Abstract |
"The eye, the window of the soul, is the principal means by which the central sense can most completely and abundantly appreciate the infinite works of nature.” (Leonardo Da Vinci). Can you imagine life without this window? Around 300 million people across the globe are visually impaired. Our investigation, “Lumos”, aims to assist those visually impaired using modern 21st century technologies such as transformers and Large Language Models (LLMs).
The idea is simple: the user straps on a wearable, which they can speak to, by holding down a button on the device. Then the user gets a response, like talking to a human. The wearable contains a camera module, and a Raspberry Pi. An innovative radar feature may be implemented.
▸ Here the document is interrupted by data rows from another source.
Lemma probe_value_shape s1 r1 v :
  r = lit "format" ++ s1 ++ r1 -> Forall (fun c => IsHorizontalSpace c = true) s1 ->
  match r1 with c :: _ => IsHorizontalSpace c = false | [] => True end ->
  ProbeRulesFormat s = Ok v ->
  exists r2, r1 = x3d :: r2.
Proof.
  intros Hr Hs1 Hr1. unfold ProbeRulesFormat. rewrite source_split. cbv zeta.
  rewrite blanks_skipped, drop_app_length. rewrite Hr.
  case_bool_decide; [done|]. change (take 6 (lit "format" ++ s1 ++ r1)) with (lit "format").
  case_bool_decide; [|cbn; done]. cbn [negb].
  rewrite app_assoc. change (length b + 6)%nat with (length b + length (lit "format"))%nat.
  rewrite <- length_app, lookup_at, skip_while_at, prefix_length_app by done.
  destruct (match head (s1 ++ r1) with Some _ => _ | None => false end); [done|].
  rewrite app_assoc, <- length_app, lookup_at.
  destruct r1 as [|c r1]; [done|]. cbn [head].
  case_bool_decide; [subst; eauto|done].
Qed.

Lemma probe_value s1 s2 value s3 rest v :
  r = lit "format" ++ s1 ++ x3d :: s2 ++ value ++ s3 ++ rest ->
  Forall (fun c => IsHorizontalSpace c = true) s1 ->
  prefix_length IsHorizontalSpace (s2 ++ value ++ s3 ++ rest) = length s2 ->
  prefix_length (fun c => negb (is_value_end c)) (value ++ s3 ++ rest) = length value ->
  prefix_length IsHorizontalSpace (s3 ++ rest) = length s3 ->
  ProbeRulesFormat s = Ok v <-> ends_line rest /\ value = lit "1" /\ v = 1.
Proof.
  intros Hr Hs1 E2 E3 E4. unfold ProbeRulesFormat. rewrite source_split. cbv zeta.
  rewrite blanks_skipped, drop_app_length.
  case_bool_decide as Hlen.
  { exfalso. rewrite length_app, Hr in Hlen. cbn in Hlen. lia. }
  rewrite Hr. change (take 6 (lit "format" ++ s1 ++ x3d :: s2 ++ value ++ s3 ++ rest)) with (lit "format").
  case_bool_decide; [|done]. cbn [negb]. rewrite (app_assoc b).
  change (length b + 6)%nat with (length b + length (lit "format"))%nat.
  rewrite <- length_app, lookup_at, skip_while_at, prefix_length_app by done.
  assert (match head (s1 ++ x3d :: s2 ++ value ++ s3 ++ rest) with
          | Some c => negb (IsHorizontalSpace c) && (c != x3d) | None => false end = false) as ->.
  { destruct s1 as [|c s1]; cbn; [done|]. apply Forall_cons in Hs1 as [-> _]. done. }
  rewrite (app_assoc _ s1), <- length_app, lookup_at. cbn [head].
  rewrite bool_decide_eq_true_2 by done. cbn [negb].
  set (p := (b ++ lit "format") ++ s1).
  replace (p ++ x3d :: s2 ++ value ++ s3 ++ rest) with ((p ++ [x3d]) ++ s2 ++ value ++ s3 ++ rest)
    by (by rewrite <- !app_assoc).
  replace (S (length p)) with (length (p ++ [x3d])) by (rewrite length_app; cbn; lia).
  set (q := p ++ [x3d]). rewrite skip_while_at, E2, (app_assoc q), <- length_app.
  rewrite skip_while_at, E3.
  replace (length (q ++ s2) + length value - length (q ++ s2))%nat with (length value) by lia.
  rewrite drop_app_length, take_app_length, (app_assoc (q ++ s2)), <- length_app.
  rewrite skip_while_at, E4, (app_assoc _ s3), <- length_app, lookup_at.
  destruct (match head rest with Some _ => _ | None => false end) eqn:Eend.
  - split; [done|]. intros [He _]. exfalso. destruct rest as [|c rest]; [done|]. cbn in Eend, He.
    destruct He as [->|[->| ->]]; by vm_compute in Eend.
  - assert (ends_line rest) as He.
    { destruct rest as [|c rest]; [done|]. cbn in Eend |- *.
      rewrite !andb_false_iff, !negb_false_iff, !bool_decide_eq_true in Eend. tauto. }
    case_bool_decide; [split; [intros [= <-]|intros (_ & _ & ->)]; done|].
    destruct (canonical_decimal _); split; naive_solver.
Qed.
End AfterBlanks.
The project is simple: a wearable was designed to be compact, intuitive, and able to run Edge AI using methods of optimising LLMs and transformers, through quantization and others. The VQA (Visual Question-Answering) model will be further fine-tuned and rigorously tested. Metrics and data regarding the model were collected in a Juypter notebook, which could be used to further optimise the model. The base model performs at approximately 80-84% accuracy at a latency of 1-3 seconds on Cloud TPU. We expect the mobile model to perform with over 70% accuracy on VQAv2 and others, favouring large token count.
In conclusion, our project aims to positively impact daily activities such as navigation and communication for visually impaired individuals, contributing to greater independence and accessibility.